Enquanto não há registro de câmaras ICC pronunciando-se sobre um assunto envolvendo efeitos prejudiciais em massa produzidos pelo uso contra civis de som, acústica ou outros tipos semelhantes de dispositivos ou armas, existe uma jurisprudência pertinente e útil no Estado de Nova York da qual se pode derivar orientação jurídica. Note-se que na Introdução ao Estatuto do TPI, seção sobre crimes contra a humanidade, afirma-se que o artigo 7 diz respeito a "conduta que é inadmissível sob o direito internacional geralmente aplicável, como reconhecido pelos principais sistemas jurídicos do mundo." O Tribunal de Apelação do Estado de Nova Iorque é indiscutivelmente uma jurisdição legal respeitável, plenamente qualificada para ser cumprida sob o critério acima mencionado.

 

O caso de Nova Iorque teve origem num protesto de 2014 em que o Departamento de Polícia de Nova Iorque utilizou dispositivos acústicos LRAD para dispersar a multidão sem entrar em contacto físico. Muitos dos manifestantes, incluindo jornalistas que estavam presentes para cobrir o evento, queixaram-se posteriormente de “dores, zumbidos nos ouvidos e enxaquecas que duraram dias”. Os manifestantes em Belgrado queixaram-se de sofrer as mesmas consequências ou de consequências semelhantes. Após um longo litígio, o Tribunal de Recurso do 2º Circuito do Estado de Nova Iorque decidiu a favor dos queixosos feridos, rejeitando a alegação do Departamento de Polícia de que o LRAD “não é um instrumento de força, mas um dispositivo de comunicação”. O painel decidiu que, pelo contrário, “isto é força, e do tipo que pode ser usada excessivamente”, especificando que “apesar de as ondas sonoras serem um método novo de aplicação da força, o efeito da função de negação de área de um LRAD é familiar: dor e incapacitação”.

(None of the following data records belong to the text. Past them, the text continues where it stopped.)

(** The loop of [add_plaintext_fields] over keys that do not start with
    [plain_]. *)
Lemma add_plaintext_fold (ks : list string) :
  forall r : gmap string string,
    Forall (fun a => starts_with "plain_" a = false) ks ->
    (forall k, starts_with "plain_" k = false ->
       fold_left Bibtexparser.add_plaintext_field ks r !! k = r !! k) /\
    (forall k,
       fold_left Bibtexparser.add_plaintext_field ks r !! ("plain_" +:+ k)
       = match (if decide (k ∈ ks) then r !! k else None) with
         | Some v => Some (Bibtexparser.strip_string v)
         | None => r !! ("plain_" +:+ k)
         end).
Proof.
  induction ks as [| a ks IH]; intros r Hks.
  - split; [reflexivity |]. intros k. cbn [fold_left].
    destruct (decide (k ∈ [])) as [H | _]; [| reflexivity].
    now apply elem_of_nil in H.
  - apply Forall_cons in Hks as [Ha Hks]. cbn [fold_left].
    destruct (IH (Bibtexparser.add_plaintext_field r a) Hks) as [Hother Hplain].
    split.
    + intros k Hk. rewrite (Hother k Hk). now apply add_plaintext_field_other.
    + intros k. rewrite Hplain, add_plaintext_field_lookup.
      destruct (decide (k ∈ ks)) as [Hin | Hin].
      * assert (Hk : starts_with "plain_" k = false).
        { rewrite Forall_forall in Hks. now apply Hks. }
        rewrite (add_plaintext_field_other r a k Hk).
        destruct (decide (k ∈ a :: ks)) as [_ | Hn];
          [| contradiction Hn; apply elem_of_cons; now right].
        destruct (r !! k) as [v |] eqn:Hrk; [reflexivity |].
        destruct (decide (k = a)) as [-> | Hne]; [now rewrite Hrk | reflexivity].
      * destruct (decide (k = a)) as [-> | Hne].
        -- destruct (decide (a ∈ a :: ks)) as [_ | Hn];
             [reflexivity | contradiction Hn; apply elem_of_cons; now left].
        -- destruct (decide (k ∈ a :: ks)) as [Hc | _]; [| reflexivity].
           apply elem_of_cons in Hc as [-> | Hc]; contradiction.
Qed.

O Supremo Tribunal dos EUA recusou-se a considerar o recurso do arguido, mantendo assim implicitamente a conclusão do Tribunal de Recurso.

A cidade de Nova Iorque foi obrigada a chegar a acordo e a pagar aos queixosos 748 000 dólares de indemnização pela dor e sofrimento sofridos na sequência da utilização ilícita daquilo que o tribunal qualificou como uma arma acústica e que o advogado do queixoso, Gideon Oliver, descreveu como “uma arma de área de efeito... quando a polícia a utiliza, não é como se visasse apenas uma pessoa. É indiscriminada como o gás lacrimogéneo”.

 

Em termos do Estatuto do TPI, na medida em que se refere a crimes contra a humanidade, além das lesões específicas infligidas, a expressão operativa é "indiscriminado." O alvo a ser prejudicado era todo o grupo de civis que ocupavam um determinado espaço, sem qualquer consideração pela responsabilidade pessoal dos indivíduos de quem era composto.

A questão que agora precisa ser considerada é se o Tribunal Penal Internacional tem jurisdição sobre uma potencial violação de seu Estatuto que pode ter ocorrido na Sérvia. A resposta é que sim, porque a Sérvia é um Estado signatário do Tratado de Roma. Além disso, o Código Penal da Sérvia que entrou em vigor em janeiro de 2006 incorpora crimes ao abrigo do Tratado de Roma, incluindo os delitos cometidos nos termos do artigo (7) (1) (k) do Estatuto. A Lei sobre Assistência Jurídica Internacional em Matéria Penal, que determina a cooperação com o TPI, foi adotada pela Sérvia em 2009.

 

Qualquer que seja a natureza do dispositivo usado em 15 de março para intimidar e ferir multidões de manifestantes civis em Belgrado, se era LRAD, um tipo diferente de "canhão sonoro, ou como alguns suspeitam de uma arma de anel Vortex, parece razoável supor que um incidente ocorreu exibindo características de um crime contra a humanidade em conformidade com o artigo 7 do Estatuto do Tribunal Penal Internacional, que tem jurisdição sobre violações do direito penal internacional na Sérvia. Incumbe, portanto, ao Tribunal de Justiça abrir uma investigação completa sobre o assunto a fim de determinar, em primeiro lugar, se existem provas suficientes para estabelecer elementos do crime e, em segundo lugar, se assim for, identificar os culpados e responsabilizá-los de acordo com as disposições pertinentes do direito penal internacional.

 

O fracasso do TPI em fazer isso, especialmente se for devido à ausência de uma diretriz política para prosseguir, comprometerá gravemente a percepção da justiça internacional e minará ainda mais a reputação problemática do TPI como uma instituição judicial profissional e independente.